# [Assignment]
Restate word for word the lines of the entries below, starting with the line that holds "Definition apply (fields" and ending with the line that holds "(match p_retryCount fields", and no others.

# [Dataset entries]

(** * Bulk video generation orchestrator: token pool, plan enforcement,
      submission queue, store retry wrapper and job-row updates.

    A shallow embedding of [server/storage.ts], [server/planEnforcement.ts],
    [server/bulkQueue.ts], [server/pollingCoordinator.ts], the database
    module's [withRetry] (in the sources under [server/objectStorage.ts]) and
    the routes that drive them (in the sources under [unnamed/part_005]).

    Conventions.
    - Instants are [Z], milliseconds since the epoch, as [Date.now()] gives
      them.  A text column that holds [new Date().toISOString()] is
      represented by the instant it denotes; [None] is SQL [NULL].
    - An integer column is a [Z]; a nullable one an [option Z].
    - The in-memory [Map]s of [storage.ts] are [gmap]s keyed by token id.
    - A relational table is the list of its rows. *)

From Stdlib Require Import ZArith QArith Qround String Ascii Lia Lqa DecimalString Sorted.
From stdpp Require Import base option list gmap strings.

Local Open Scope string_scope.
Local Open Scope list_scope.
Local Open Scope Z_scope.

(** ** JavaScript completions *)

Module Js.

Record Error := mkError {
  name : string;
  message : option string;
  code : option string
}.

Definition TypeError (msg : string) : Error :=
  {| name := "TypeError"; message := Some msg; code := None |}.

(** A call either returns a value or throws. *)
Inductive Completion (A : Type) : Type :=
| Return (a : A)
| Throw (e : Error).
Arguments Return {A} a.
Arguments Throw {A} e.

(** [x || 0] on a nullable number: [null], [undefined] and [0] give [0]. *)
Definition orZero (x : option Z) : Z := default 0 x.

(** [a % b] on integers: the sign follows the dividend. *)
Definition rem (a b : Z) : Z := Z.rem a b.

(** [arr[i]] for an integral index: [undefined] out of range. *)
Definition index {A} (arr : list A) (i : Z) : option A :=
  if i <? 0 then None else arr !! Z.to_nat i.

(** Truthiness of an optional string argument: [undefined] and the empty
    string are falsy. *)
Definition truthy (x : option string) : bool :=
  match x with
  | Some s => negb (String.eqb s "")
  | None => false
  end.

(** [s.includes(sub)] *)
Fixpoint includes (s sub : string) : bool :=
  String.prefix sub s ||
  match s with
  | EmptyString => false
  | String _ s' => includes s' sub
  end.

(** [`${n}`] for an integral number. *)
Definition numberToString (n : Z) : string := NilZero.string_of_int (Z.to_int n).

(** The property names of [Object.prototype].  An object literal answers a
    lookup under one of them with the inherited value: a function, or the
    prototype itself under [__proto__]. *)
Definition objectPrototypeKeys : list string :=
  ["constructor"; "__defineGetter__"; "__defineSetter__"; "hasOwnProperty";
   "__lookupGetter__"; "__lookupSetter__"; "isPrototypeOf"; "propertyIsEnumerable";
   "toString"; "valueOf"; "__proto__"; "toLocaleString"].

(** [x || d] on a number: [undefined], [NaN] and [0] are falsy. *)
Definition orElse (x : option Z) (d : Z) : Z :=
  match x with
  | Some 0 | None => d
  | Some n => n
  end.

(** [!x] on a number. *)
Definition isFalsy (x : option Z) : bool :=
  match x with
  | Some 0 | None => true
  | Some _ => false
  end.

(** [parseInt(s, 10)] on a string of ASCII characters: leading white space
    is skipped, one sign is read, then decimal digits up to the first
    character that is not one.  [None] is [NaN]: no digit was read.  The value
    is exact, as the code's is below 2^53. *)
Definition isStrWhiteSpace (c : ascii) : bool :=
  let n := nat_of_ascii c in
  ((9 <=? n) && (n <=? 13) || (n =? 32))%nat.

Fixpoint trimStart (s : string) : string :=
  match s with
  | EmptyString => EmptyString
  | String c s' => if isStrWhiteSpace c then trimStart s' else s
  end.

Definition digitValue (c : ascii) : option Z :=
  let n := nat_of_ascii c in
  if ((48 <=? n) && (n <=? 57))%nat then Some (Z.of_nat n - 48) else None.

Fixpoint digits (s : string) (acc : option Z) : option Z :=
  match s with
  | EmptyString => acc
  | String c s' =>
      match digitValue c with
      | Some d => digits s' (Some (10 * default 0 acc + d))
      | None => acc
      end
  end.

Definition parseInt (s : string) : option Z :=
  match trimStart s with
  | String "-"%char s' => Z.opp <$> digits s' None
  | String "+"%char s' => digits s' None
  | s' => digits s' None
  end.

(** [s.replace(/pat/g, rep)] for a literal, non-empty pattern: the matches
    are taken left to right and do not overlap; [skip] counts the characters
    of a match still to pass over. *)
Fixpoint replaceFrom (pat rep s : string) (skip : nat) : string :=
  match s with
  | EmptyString => EmptyString
  | String c s' =>
      match skip with
      | S k => replaceFrom pat rep s' k
      | O =>
          if String.prefix pat s
          then (rep ++ replaceFrom pat rep s' (String.length pat - 1))%string
          else String c (replaceFrom pat rep s' 0)
      end
  end.

Definition replaceAll (pat rep s : string) : string := replaceFrom pat rep s 0.

(** [Math.ceil(a / b)] for integers [a] and [b > 0]. *)
Definition ceilDiv (a b : Z) : Z := - ((- a) / b).

(** *** Doubles

    A number of the language is a double.  The functions below round a
    rational to the nearest double, ties to even, as each arithmetic operation
    does with its exact result.  No overflow to [Infinity] is modelled: the
    values rounded here stay below 6500. *)

(** [2^e] for [e >= 0], and 1 below. *)
Definition pow2 (e : Z) : Q := inject_Z (2 ^ Z.max e 0).

(** [q * 2^e] *)
Definition shift (q : Q) (e : Z) : Q := (q * pow2 e / pow2 (- e))%Q.

(** [floor (log2 q)] for [q > 0]. *)
Definition log2floor (q : Q) : Z :=
  let k := Z.log2 (Qnum q) - Z.log2 (Zpos (Qden q)) in
  if Qle_bool (shift 1 k) q then k else k - 1.

(** The integer nearest to [q], the even one of two that are equally near. *)
Definition roundHalfEven (q : Q) : Z :=
  let f := Qfloor q in
  match Qcompare (q - inject_Z f) (1 # 2) with
  | Lt => f
  | Gt => f + 1
  | Eq => if Z.even f then f else f + 1
  end.

(** The double nearest to [q > 0]: 53 significant bits, and no bit below
    [2^-1074]. *)
Definition nearestDouble (q : Q) : Q :=
  let e := Z.max (log2floor q - 52) (-1074) in
  shift (inject_Z (roundHalfEven (shift q (- e)))) e.

(** The double nearest to [q]. *)
Definition binary64 (q : Q) : Q :=
  match Qcompare q 0 with
  | Eq => 0%Q
  | Gt => nearestDouble q
  | Lt => (- nearestDouble (- q))%Q
  end.

(** The double that the literal [0.3] denotes, [5404319552844595 / 2^54]. *)
Definition double_0_3 : Q := 5404319552844595 # 18014398509481984.

(** [1 - 2^-52], a double just below 1: the largest value [Math.random()]
    returns in an engine that draws 52 random bits. *)
Definition almostOne : Q := 4503599627370495 # 4503599627370496.

End Js.

(** ** Rows of the relational store *)

(** Modelled from the spec: the row types of [@shared/schema] (the schema
    file is not part of the sources); the fields are those the spec's data
    model lists and the code reads or writes. *)
Module ApiToken.

Record t := mk {
  id : string;
  token : string;
  label : string;
  isActive : bool;
  currentBatchCount : Z;
  totalGenerated : Z;
  batchStartedAt : option Z;
  lastUsedAt : option Z;
  createdAt : Z
}.

Definition set_isActive (b : bool) (r : t) : t :=
  mk (id r) (token r) (label r) b (currentBatchCount r) (totalGenerated r)
     (batchStartedAt r) (lastUsedAt r) (createdAt r).

(** [.set({ currentBatchCount: 0 })] *)
Definition resetBatch (r : t) : t :=
  mk (id r) (token r) (label r) (isActive r) 0 (totalGenerated r)
     (batchStartedAt r) (lastUsedAt r) (createdAt r).

(** [.set({ currentBatchCount: count + 1, totalGenerated: total + 1,
            batchStartedAt: started, lastUsedAt: now })] *)
Definition bump (started : option Z) (now : Z) (r : t) : t :=
  mk (id r) (token r) (label r) (isActive r)
     (currentBatchCount r + 1) (totalGenerated r + 1)
     started (Some now) (createdAt r).

End ApiToken.

(** Modelled from the spec: the singleton settings row of [@shared/schema];
    the two batch settings are text, as [parseInt] in [bulkQueue.ts] reads
    them. *)
Module TokenSettings.

Record t := mk {
  id : string;
  lastUsedTokenIndex : option Z;
  videosPerBatch : string;
  batchDelaySeconds : string
}.

Definition set_lastUsedTokenIndex (i : Z) (r : t) : t :=
  mk (id r) (Some i) (videosPerBatch r) (batchDelaySeconds r).

End TokenSettings.

(** Modelled from the spec: the job row of [@shared/schema]. *)
Module VideoHistory.

Record t := mk {
  id : string;
  userId : string;
  prompt : string;
  aspectRatio : string;
  status : string;
  videoUrl : option string;
  operationName : option string;
  sceneId : option string;
  tokenUsed : option string;
  retryCount : option Z;
  errorMessage : option string;
  title : option string;
  metadata : option string;
  referenceImageUrl : option string;
  createdAt : Z;
  updatedAt : Z
}.

(** [Partial<VideoHistory>] as the callers build it: the columns an update
    may carry.  [None] is an absent key. *)
Record partial := mkPartial {
  p_status : option string;
  p_videoUrl : option string;
  p_tokenUsed : option string;
  p_retryCount : option Z;
  p_errorMessage : option string
}.

Definition empty : partial := mkPartial None None None None None.

(** [.set({ ...fields, updatedAt: now })] on one row.  A key that is present
    overwrites the column; an absent key leaves it. *)
Definition apply (fields : partial) (now : Z) (r : t) : t :=
  mk (id r) (userId r) (prompt r) (aspectRatio r)
     (default (status r) (p_status fields))
     (match p_videoUrl fields with Some u => Some u | None => videoUrl r end)
     (operationName r) (sceneId r)
     (match p_tokenUsed fields with Some u => Some u | None => tokenUsed r end)
     (match p_retryCount fields with Some n => Some n | None => retryCount r end)
     (match p_errorMessage fields with Some m => Some m | None => errorMessage r end)
     (title r) (metadata r) (referenceImageUrl r) (createdAt r) now.

End VideoHistory.

(** Modelled from the spec: the columns of the user row of
    [@shared/schema] that plan enforcement reads. *)
Module User.

Record t := mk {
  id : string;
  username : string;
  isAdmin : bool;
  planType : string;
  planExpiry : option Z;
  dailyVideoCount : Z
}.

Definition set_dailyVideoCount (n : Z) (r : t) : t :=
  mk (id r) (username r) (isAdmin r) (planType r) (planExpiry r) n.

End User.

(** ** The store: tables and the token pool's in-memory maps *)

Module Storage.

Definition ERROR_THRESHOLD : Z := 10.
Definition ERROR_WINDOW_MS : Z := 20 * 60 * 1000.
Definition COOLDOWN_DURATION_MS : Z := 2 * 60 * 60 * 1000.
Definition BATCH_SIZE : Z := 100.

Record Store := mkStore {
  users : list User.t;
  apiTokens : list ApiToken.t;
  tokenSettings : list TokenSettings.t;
  videoHistory : list VideoHistory.t;
  tokenErrorTracking : gmap string (list Z);
  tokenCooldowns : gmap string Z
}.

Definition set_apiTokens (f : list ApiToken.t -> list ApiToken.t) (st : Store) : Store :=
  mkStore (users st) (f (apiTokens st)) (tokenSettings st) (videoHistory st)
          (tokenErrorTracking st) (tokenCooldowns st).

Definition set_users (f : list User.t -> list User.t) (st : Store) : Store :=
  mkStore (f (users st)) (apiTokens st) (tokenSettings st) (videoHistory st)
          (tokenErrorTracking st) (tokenCooldowns st).

Definition set_tokenSettings (f : list TokenSettings.t -> list TokenSettings.t)
    (st : Store) : Store :=
  mkStore (users st) (apiTokens st) (f (tokenSettings st)) (videoHistory st)
          (tokenErrorTracking st) (tokenCooldowns st).

Definition set_videoHistory (f : list VideoHistory.t -> list VideoHistory.t)
    (st : Store) : Store :=
  mkStore (users st) (apiTokens st) (tokenSettings st) (f (videoHistory st))
          (tokenErrorTracking st) (tokenCooldowns st).

Definition set_tokenErrorTracking
    (f : gmap string (list Z) -> gmap string (list Z)) (st : Store) : Store :=
  mkStore (users st) (apiTokens st) (tokenSettings st) (videoHistory st)
          (f (tokenErrorTracking st)) (tokenCooldowns st).

Definition set_tokenCooldowns (f : gmap string Z -> gmap string Z) (st : Store) : Store :=
  mkStore (users st) (apiTokens st) (tokenSettings st) (videoHistory st)
          (tokenErrorTracking st) (f (tokenCooldowns st)).

(** *** SQL fragments *)

(** [UPDATE t SET .. WHERE p RETURNING *]: the new table and the rows
    written. *)
Definition updateWhere {A} (p : A -> bool) (f : A -> A) (rows : list A)
    : list A * list A :=
  (map (fun r => if p r then f r else r) rows, map f (filter (fun r => p r = true) rows)).

(** [ORDER BY key ASC], ties in table order. *)
Fixpoint insertBy {A} (leb : A -> A -> bool) (x : A) (l : list A) : list A :=
  match l with
  | [] => [x]
  | y :: l' => if leb x y then x :: y :: l' else y :: insertBy leb x l'
  end.

Definition orderBy {A} (leb : A -> A -> bool) (rows : list A) : list A :=
  foldr (insertBy leb) [] rows.

Definition byCreatedAt (a b : ApiToken.t) : bool :=
  ApiToken.createdAt a <=? ApiToken.createdAt b.

(** Ascending order puts [NULL] last. *)
Definition byLastUsedAt (a b : ApiToken.t) : bool :=
  match ApiToken.lastUsedAt a, ApiToken.lastUsedAt b with
  | Some x, Some y => x <=? y
  | Some _, None => true
  | None, Some _ => false
  | None, None => true
  end.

# [Output for this task]
Definition apply (fields : partial) (now : Z) (r : t) : t :=
  mk (id r) (userId r) (prompt r) (aspectRatio r)
     (default (status r) (p_status fields))
     (match p_videoUrl fields with Some u => Some u | None => videoUrl r end)
     (operationName r) (sceneId r)
     (match p_tokenUsed fields with Some u => Some u | None => tokenUsed r end)
     (match p_retryCount fields with Some n => Some n | None => retryCount r end)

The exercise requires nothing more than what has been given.